PAGE 10
Auguste Comte
by
The essence of Positive Philosophy is that man passes through three mental periods–the Theological or fictitious; the Metaphysical or abstract; the Positive or scientific.
Hence, there are three general philosophies or systems of conceptions concerning life and destiny.
The Theological, or first system, is the necessary starting-point of the human intellect. The Positive, or third period, is the ultimate goal of every progressive, thinking man; the second period is merely a state of transition that bridges the gulf between the first and the third.
Metaphysics holds the child by the hand until he can trust his feet–it is a passageway between the fictitious and the actual. Once across the chasm, it is no longer needed. Theology represents the child; Metaphysics the youth; Science the man.
The evolution of the race is mirrored in the evolution of the individual. Look back on your own career–your first dawn of thought began in an inquiry, “Who made all this–how did it all happen?”
And Theology comes in with a glib explanation: the fairies, dryads, gnomes and gods made everything, and they can do with it all as they please. Later, we concentrate all of these personalities in one god, with a devil in competition, and this for a time satisfies.
Later, the thought of an arbitrary being dealing out rewards and punishments grows dim, for we see the regular workings of Cause and Effect. We begin to talk of Energy, the Divine Essence, and the Reign of Law. We speak, as Matthew Arnold did, of “a Power, not ourselves, that makes for righteousness.” But Emerson believed in a power that was in himself that made for righteousness.

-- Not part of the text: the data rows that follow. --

(** The world of [executeJob] after [resolve] or [reject] and the
    decrement, before the dispatch attempt. *)
Lemma ids_ok_delivered (w : World) (id : nat) (ph : Phase) (s : Settlement) :
  ids_ok w → jobs w !! id = Some ph →
  ids_ok (set_activeJobs (activeJobs w - 1)
            (set_jobs (delete id (jobs w)) (log_settled id s w))).
Proof.
  intros Hids Hj.
  pose proof (ids_dequeued_not_queued w id Hids) as Hdq.
  destruct Hids as [Hf Hal Han Hjd Hsl Hsn Hsq Hsr].
  assert (Hid : id ∈ (dequeued w).*1) by (apply Hjd; by rewrite Hj).
  split; simpl; try done.
  - intros id' His. apply Hjd. destruct (decide (id = id')) as [->|Hne].
    + by rewrite Hj.
    + by rewrite lookup_delete_ne in His.
  - intros id'. rewrite fmap_app, elem_of_app. simpl.
    rewrite list_elem_of_singleton. intros [Hin | ->]; [by apply Hsl|].
    apply Hal. rewrite <- Hf. apply elem_of_app. by left.
  - rewrite fmap_app. simpl. apply NoDup_app. split; [done|].
    split; [|apply NoDup_singleton].
    intros id' Hin ->%list_elem_of_singleton. specialize (Hsr _ Hin).
    congruence.
  - intros id'. rewrite fmap_app, elem_of_app. simpl.
    rewrite list_elem_of_singleton. intros [Hin | ->]; [by apply Hsq|].
    by apply Hdq.
  - intros id'. rewrite fmap_app, elem_of_app. simpl.
    rewrite list_elem_of_singleton. intros [Hin | ->].
    + destruct (decide (id = id')) as [->|Hne];
        [apply lookup_delete_eq | rewrite lookup_delete_ne; auto].
    + apply lookup_delete_eq.
Qed.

Metaphysics reaches its highest stage when it affirms “All is One,” or “All is Mind,” just as Theology reaches its highest conception when it becomes Monotheistic–having one God and curtailing the personality of the devil to a mere abstraction.

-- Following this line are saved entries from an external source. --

(** The claim of C1 fails on each of its three cases: a coordinate outside
    the grid, a height outside 1 to 10 and a text that is no colour are
    stored like any other, so the store does change. *)
Lemma upsert_invalid_arguments_change_store :
  (~ validCoordinate 25 0
   /\ getVoxel 25 0 (upsertVoxel 25 0 1 "#3B82F6" 0 initial)
      = Some (Voxel.mk 25 0 1 "#3B82F6")
   /\ voxels (upsertVoxel 25 0 1 "#3B82F6" 0 initial) <> voxels initial)
  /\ (~ validHeight 11
      /\ getVoxel 0 0 (upsertVoxel 0 0 11 "#3B82F6" 0 initial)
         = Some (Voxel.mk 0 0 11 "#3B82F6")
      /\ voxels (upsertVoxel 0 0 11 "#3B82F6" 0 initial) <> voxels initial)
  /\ (~ validColor "blue"
      /\ getVoxel 0 0 (upsertVoxel 0 0 1 "blue" 0 initial)
         = Some (Voxel.mk 0 0 1 "blue")
      /\ voxels (upsertVoxel 0 0 1 "blue" 0 initial) <> voxels initial).
Proof.
  repeat split; try (vm_compute; discriminate).
  - unfold validCoordinate. lia.
  - unfold validHeight. lia.
  - unfold validColor. intros H. apply H. reflexivity.
Qed.

End Store.

(** ** Keys of cells *)

Section Keys.

Import useVoxelGrid.

Lemma string_of_uint_no_comma (d : Decimal.uint) :
  has_char "," (DecimalString.NilEmpty.string_of_uint d) = false.
Proof.
  induction d; simpl; auto.
Qed.

Lemma toString10_no_comma (z : Z) : has_char "," (JS.toString10 z) = false.
Proof.
  unfold JS.toString10.
  destruct (Z.to_int z) as [d|d]; simpl;
    destruct d; simpl; auto using string_of_uint_no_comma.
Qed.

Lemma to_int_not_nil (z : Z) :
  Z.to_int z <> Decimal.Pos Decimal.Nil /\ Z.to_int z <> Decimal.Neg Decimal.Nil.
Proof.
  destruct z as [|p|p]; simpl; split; try discriminate;
    intros [= H]; exact (DecimalPos.Unsigned.to_uint_nonnil p H).
Qed.

Lemma toString10_inj (a b : Z) : JS.toString10 a = JS.toString10 b -> a = b.
Proof.
  unfold JS.toString10. intros H.
  apply DecimalZ.to_int_inj.
  apply (f_equal DecimalString.NilZero.int_of_string) in H.
  destruct (to_int_not_nil a) as [Ha1 Ha2].
  destruct (to_int_not_nil b) as [Hb1 Hb2].
  rewrite !DecimalString.NilZero.isi in H by assumption.
  now injection H.
Qed.

(** A text is cut in one way only at the first occurrence of a character. *)
Lemma cut_unique (c : ascii) (a a' b b' : string) :
  has_char c a = false -> has_char c a' = false ->
  a +++ String c b = a' +++ String c b' -> a = a' /\ b = b'.
Proof.
  revert a'. induction a as [|h t IH]; intros [|h' t'] Ha Ha' E; simpl in *.
  - injection E as ->. auto.
  - injection E as <- _. rewrite Ascii.eqb_refl in Ha'. discriminate.
  - injection E as -> _. rewrite Ascii.eqb_refl in Ha. discriminate.
  - injection E as -> E.
    apply orb_false_iff in Ha, Ha'.
    destruct (IH t' (proj2 Ha) (proj2 Ha') E) as [-> ->]. auto.
Qed.

(** Two cells have the same key only when they are the same cell. *)
Lemma getKey_inj (x y x' y' : Z) :
  getKey x y = getKey x' y' -> x = x' /\ y = y'.
Proof.
  unfold getKey. intros E.
  destruct (cut_unique "," _ _ _ _ (toString10_no_comma x) (toString10_no_comma x') E)
    as [Hx Hy].
  split; apply toString10_inj; assumption.
Qed.

Lemma cellKey_Injective : Injective cellKey.
Proof.
  intros [x y] [x' y'] E. unfold cellKey in E. simpl in E.
  destruct (getKey_inj _ _ _ _ E) as [-> ->]. reflexivity.
Qed.

Lemma distinct_cells_distinct_keys (es : list Edit) :
  NoDup (List.map editCell es) -> NoDup (List.map editKey es).
Proof.
  intros H. unfold editKey.
  rewrite <- (map_map editCell cellKey).
  apply Injective_map_NoDup; [exact cellKey_Injective | exact H].
Qed.

(** *** The store after edits of distinct cells *)

Lemma Map_get_set_other {V : Type} (k k' : string) (v : V) (m : JS.Map.t V) :
  k <> k' -> JS.Map.get k' (JS.Map.set k v m) = JS.Map.get k' m.
Proof.
  intros Hk. induction m as [|[k0 v0] r IH]; simpl.
  - destruct (String.eqb_spec k k'); [contradiction | reflexivity].
  - destruct (String.eqb_spec k0 k) as [->|Hk0]; simpl.
    + destruct (String.eqb_spec k k'); [contradiction | reflexivity].
    + now rewrite IH.
Qed.

Lemma Map_set_length_absent {V : Type} (k : string) (v : V) (m : JS.Map.t V) :
  JS.Map.get k m = None ->
  List.length (JS.Map.set k v m) = S (List.length m).
Proof.
  induction m as [|[k0 v0] r IH]; simpl; [reflexivity|].
  destruct (String.eqb k0 k); [discriminate|].
  intros H. simpl. now rewrite IH.
Qed.

Lemma addVoxel_voxels (x y now : Z) (st : State) :
  exists v, voxels (addVoxel x y now st) = JS.Map.set (getKey x y) v (voxels st).
Proof.
  unfold addVoxel. cbv zeta. rewrite saveToHistory_voxels. simpl.
  destruct (JS.Map.get (getKey x y) (voxels st)) as [old|].
  - destruct (String.eqb (Voxel.color old) (selectedColor st)); eexists; reflexivity.
  - eexists; reflexivity.
Qed.

Lemma applyEdits_size (es : list Edit) (st : State) :
  NoDup (List.map editKey es) ->
  (forall e, In e es -> JS.Map.get (editKey e) (voxels st) = None) ->
  List.length (voxels (applyEdits es st)) = (List.length (voxels st) + List.length es)%nat.
Proof.
  revert st. induction es as [|e es IH]; intros st Hnd Hfresh.
  - simpl. lia.
  - change (applyEdits (e :: es) st) with (applyEdits es (applyEdit st e)).
    simpl in Hnd. inversion Hnd as [|k ks Hnotin Hnd' Heq]; subst.
    destruct e as [[x y] now].
    destruct (addVoxel_voxels x y now st) as [v Hv].
    rewrite IH.
    + simpl applyEdit. rewrite Hv.
      rewrite Map_set_length_absent by (apply (Hfresh (x, y, now)); now left).
      simpl. lia.
    + exact Hnd'.
    + intros e' He'. simpl applyEdit. rewrite Hv.
      rewrite Map_get_set_other.
      * apply Hfresh. now right.
      * intros Heq. apply Hnotin. change (getKey x y) with (editKey (x, y, now)) in Heq.
        rewrite Heq. now apply in_map.
Qed.

End Keys.

(** ** The history *)

Section History.

Import useVoxelGrid.

Lemma slice0_firstn {A : Type} (l : list A) (e : Z) :
  0 <= e -> JS.slice0 l e = firstn (Z.to_nat e) l.
Proof.
  intros He. unfold JS.slice0.
  destruct (Z.ltb_spec e 0) as [Hneg|_]; [lia|].
  destruct (Z.le_gt_cases e (Z.of_nat (List.length l))) as [Hin|Hout].
  - now rewrite Z.min_l by lia.
  - rewrite Z.min_r by lia. rewrite Nat2Z.id, firstn_all.
    symmetry. apply firstn_all2. lia.
Qed.

Lemma length_tl {A : Type} (l : list A) :
  List.length (tl l) = (List.length l - 1)%nat.
Proof.
  destruct l; simpl; lia.
Qed.

Lemma saveToHistory_history (newVoxels : VoxelMap) (now : Z) (st : State) :
  -1 <= historyIndex st ->
  history (saveToHistory newVoxels now st)
  = if MAX_HISTORY <? Z.of_nat (List.length (appended newVoxels now st))
    then tl (appended newVoxels now st)
    else appended newVoxels now st.
Proof.
  intros Hi. unfold saveToHistory, appended.
  rewrite slice0_firstn by lia.
  destruct (MAX_HISTORY <? _); reflexivity.
Qed.

Lemma saveToHistory_historyIndex (newVoxels : VoxelMap) (now : Z) (st : State) :
  -1 <= historyIndex st ->
  historyIndex (saveToHistory newVoxels now st)
  = if MAX_HISTORY <? Z.of_nat (List.length (appended newVoxels now st))
    then historyIndex st
    else historyIndex st + 1.
Proof.
  intros Hi. unfold saveToHistory, appended.
  rewrite slice0_firstn by lia.
  destruct (MAX_HISTORY <? _); reflexivity.
Qed.

Lemma appended_length (newVoxels : VoxelMap) (now : Z) (st : State) :
  history_invariant st ->
  Z.of_nat (List.length (appended newVoxels now st)) = historyIndex st + 2.
Proof.
  intros (Hi & _ & _). unfold appended.
  rewrite length_app, firstn_length_le by lia. simpl. lia.
Qed.

Lemma saveToHistory_invariant (newVoxels : VoxelMap) (now : Z) (st : State) :
  history_invariant st -> history_invariant (saveToHistory newVoxels now st).
Proof.
  intros Hinv.
  pose proof (appended_length newVoxels now st Hinv) as Hlen.
  destruct Hinv as (Hi & Hempty & Hmax).
  unfold history_invariant.
  rewrite saveToHistory_history, saveToHistory_historyIndex by lia.
  unfold MAX_HISTORY in *.
  destruct (Z.ltb_spec 50 (Z.of_nat (List.length (appended newVoxels now st))))
    as [Hfull|Hroom].
  - rewrite length_tl. repeat split; try lia.
  - repeat split; try lia.
Qed.

(** After a save the index is on the last snapshot. *)
Lemma saveToHistory_at_tip (newVoxels : VoxelMap) (now : Z) (st : State) :
  history_invariant st ->
  historyIndex (saveToHistory newVoxels now st)
  = Z.of_nat (List.length (history (saveToHistory newVoxels now st))) - 1.
Proof.
  intros Hinv.
  pose proof (appended_length newVoxels now st Hinv) as Hlen.
  destruct Hinv as (Hi & Hempty & Hmax).
  rewrite saveToHistory_history, saveToHistory_historyIndex by lia.
  unfold MAX_HISTORY in *.
  destruct (Z.ltb_spec 50 (Z.of_nat (List.length (appended newVoxels now st))))
    as [Hfull|Hroom].
  - rewrite length_tl. lia.
  - lia.
Qed.

Lemma index_in_range {A : Type} (l : list A) (i : Z) :
  0 <= i < Z.of_nat (List.length l) -> exists a, JS.index l i = Some a.
Proof.
  intros Hi. unfold JS.index.
  destruct (Z.ltb_spec i 0) as [Hneg|_]; [lia|].
  destruct (nth_error l (Z.to_nat i)) as [a|] eqn:E.
  - now exists a.
  - apply nth_error_None in E. lia.
Qed.

Lemma undo_invariant (st : State) :
  history_invariant st ->
  exists st', undo st = Some st' /\ history_invariant st'
              /\ history st' = history st.
Proof.
  intros (Hi & Hempty & Hmax). unfold undo.
  destruct (Z.ltb_spec 0 (historyIndex st)) as [Hpos|Hzero].
  - destruct (index_in_range (history st) (historyIndex st - 1)) as [h Hh]; [lia|].
    rewrite Hh. eexists. split; [reflexivity|].
    unfold history_invariant. simpl. repeat split; try lia.
  - exists st. unfold history_invariant. auto.
Qed.

Lemma redo_invariant (st : State) :
  history_invariant st ->
  exists st', redo st = Some st' /\ history_invariant st'
              /\ history st' = history st.
Proof.
  intros (Hi & Hempty & Hmax). unfold redo.
  destruct (Z.ltb_spec (historyIndex st) (Z.of_nat (List.length (history st)) - 1))
    as [Hless|Hlast].
  - destruct (index_in_range (history st) (historyIndex st + 1)) as [h Hh]; [lia|].
    rewrite Hh. eexists. split; [reflexivity|].
    unfold history_invariant. simpl. repeat split; try lia.
  - exists st. unfold history_invariant. auto.
Qed.

(** [addVoxel] is the save of the store it computes. *)
Lemma addVoxel_save (x y now : Z) (st : State) :
  addVoxel x y now st
  = saveToHistory (voxels (addVoxel x y now st)) now
      (setVoxels (voxels (addVoxel x y now st)) st).
Proof.
  unfold addVoxel. cbv zeta.
  rewrite saveToHistory_voxels. reflexivity.
Qed.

But this does not long satisfy, for we begin to ask, “What is this One?” or “What is Mind?”
Then Positivity comes in and says that the highest wisdom lies in knowing that we do not know anything, and never can, concerning a First Cause. All we find is phenomena and behind phenomena, phenomena. The laws of Nature do not account for the origin of the laws of Nature. Spencer’s famous chapter on the Unknowable was derived largely from Comte, who attempted to define the limits of human knowledge. And it is worth noting that the one thing which gave most offense in both Comte’s and Spencer’s works was their doctrine of the Unknowable. This, indeed, forms but a small part of the work of these men, and if it were all demolished there would still remain their doctrine of the known. The bitterness of Theology toward Science arises from the fact that as we find things out we dispense with the arbitrary god, and his business agent, the priest, who insists that no transaction is legal unless he ratifies it.
Men begin by explaining everything, and the explanations given are always first for other people. Parents answer the child, not telling him the actual truth, but giving him that which will satisfy–that which he can mentally digest. To say, “The fairies brought it,” may be all right until the child begins to ask who the fairies are, and wants to be shown one, and then we have to make the somewhat humiliating confession that there are no fairies.

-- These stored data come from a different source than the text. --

Lemma digits2_le (p : positive) (d : Z) : Zpos p < 2 ^ d → Zpos (digits2_pos p) ≤ d.
Proof.
  intros Hp. pose proof (digits2_bounds p) as [Hlo _].
  destruct (Z.le_gt_cases (Zpos (digits2_pos p)) d) as [|Hgt]; [assumption|].
  assert (2 ^ d ≤ 2 ^ (Zpos (digits2_pos p) - 1)); [|lia].
  destruct (Z.le_gt_cases 0 d).
  - apply Z.pow_le_mono_r; lia.
  - rewrite (Z.pow_neg_r 2 d) by lia. apply Z.pow_nonneg. lia.
Qed.

Lemma binary_round_aux_noshift (m : positive) (e : Z) :
  fx (Zpos (digits2_pos m) + e) ≤ e →
  binary_round_aux 24 128 false (Zpos m) e loc_Exact =
  if e <=? 104 then S754_finite false m e else S754_infinity false.
Proof.
  intros Hfx. unfold binary_round_aux, shr_fexp. cbn [Zdigits2 shr_record_of_loc].
  fold fx. rewrite shr_nonpos by lia.
  cbn [shr_m loc_of_shr_record round_nearest_even Zdigits2 shr_record_of_loc].
  rewrite shr_nonpos by lia. cbn [shr_m]. reflexivity.
Qed.

Lemma binary_round_aux_shift (M : positive) (e : Z) (n : positive) :
  fx (Zpos (digits2_pos M) + e) - e = Zpos n →
  ∃ m2 : Z,
    Zpos M / 2 ^ Zpos n ≤ m2 ≤ Zpos M / 2 ^ Zpos n + 1 ∧
    m2 ≤ 2 ^ 24 ∧
    binary_round_aux 24 128 false (Zpos M) e loc_Exact =
    match m2 with
    | Z0 => S754_zero false
    | Zpos q =>
        if (q =? 16777216)%positive
        then (if e + Zpos n + 1 <=? 104
              then S754_finite false 8388608 (e + Zpos n + 1)
              else S754_infinity false)
        else (if e + Zpos n <=? 104
              then S754_finite false q (e + Zpos n)
              else S754_infinity false)
    | Zneg _ => S754_nan
    end.
Proof.
  intros Hn.
  assert (Hm1 : 0 ≤ Zpos M / 2 ^ Zpos n) by (apply Z.div_pos; lia).
  assert (Hlt : Zpos M / 2 ^ Zpos n < 2 ^ 24).
  { apply Z.div_lt_upper_bound; [lia|].
    pose proof (digits2_bounds M) as [_ Hhi].
    rewrite fx_eq in Hn.
    assert (Zpos (digits2_pos M) ≤ 24 + Zpos n) as Hd by lia.
    rewrite <- Z.pow_add_r by lia.
    eapply Z.lt_le_trans; [exact Hhi|]. apply Z.pow_le_mono_r; lia. }
  unfold binary_round_aux, shr_fexp. cbn [Zdigits2 shr_record_of_loc].
  fold fx. rewrite Hn. cbn [shr].
  set (mrs := SpecFloat.iter_pos shr_1 n {| shr_m := Zpos M; shr_r := false; shr_s := false |}).
  assert (Hmrs : shr_m mrs = Zpos M / 2 ^ Zpos n).
  { unfold mrs. rewrite iter_shr_1_m; [reflexivity | simpl; lia]. }
  pose proof (round_nearest_even_bounds (shr_m mrs) (loc_of_shr_record mrs)) as Hr.
  set (m2 := round_nearest_even (shr_m mrs) (loc_of_shr_record mrs)) in *.
  rewrite Hmrs in Hr.
  exists m2. split; [exact Hr|]. split; [lia|].
  assert (Ht : -149 ≤ e + Zpos n) by (rewrite fx_eq in Hn; lia).
  destruct m2 as [|q|q]; [| |lia].
  - cbn [Zdigits2]. rewrite shr_nonpos by (rewrite fx_eq; lia). reflexivity.
  - cbn [Zdigits2]. destruct (Pos.eqb_spec q 16777216) as [->|Hq].
    + replace (fx (Zpos (digits2_pos 16777216) + (e + Zpos n)) - (e + Zpos n)) with 1
        by (rewrite fx_eq; simpl digits2_pos; lia).
      reflexivity.
    + assert (Zpos q < 2 ^ 24) as Hq24.
      { change (2 ^ 24) with 16777216 in *. assert (Zpos q ≠ 16777216) by congruence. lia. }
      pose proof (digits2_le q 24 Hq24).
      rewrite shr_nonpos by (rewrite fx_eq; lia). reflexivity.
Qed.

But now we perceive that this mild fabrication in reference to Santa Claus, and the fairies, is right and proper mental food for the child. His mind can not grasp the truth that some things are unknowable; and he is not sufficiently skilled in the things of the world to become interested in them–he must have a resting-place for his thought, so the fairy-tale comes in as an aid to the growing imagination. Only this: we place no penalty on disbelief in fairies, nor do we make special offers of reward to all who believe that fairies actually exist. Neither do we tell the child that people who believe in fairies are good, and that those who do not are wicked and perverse.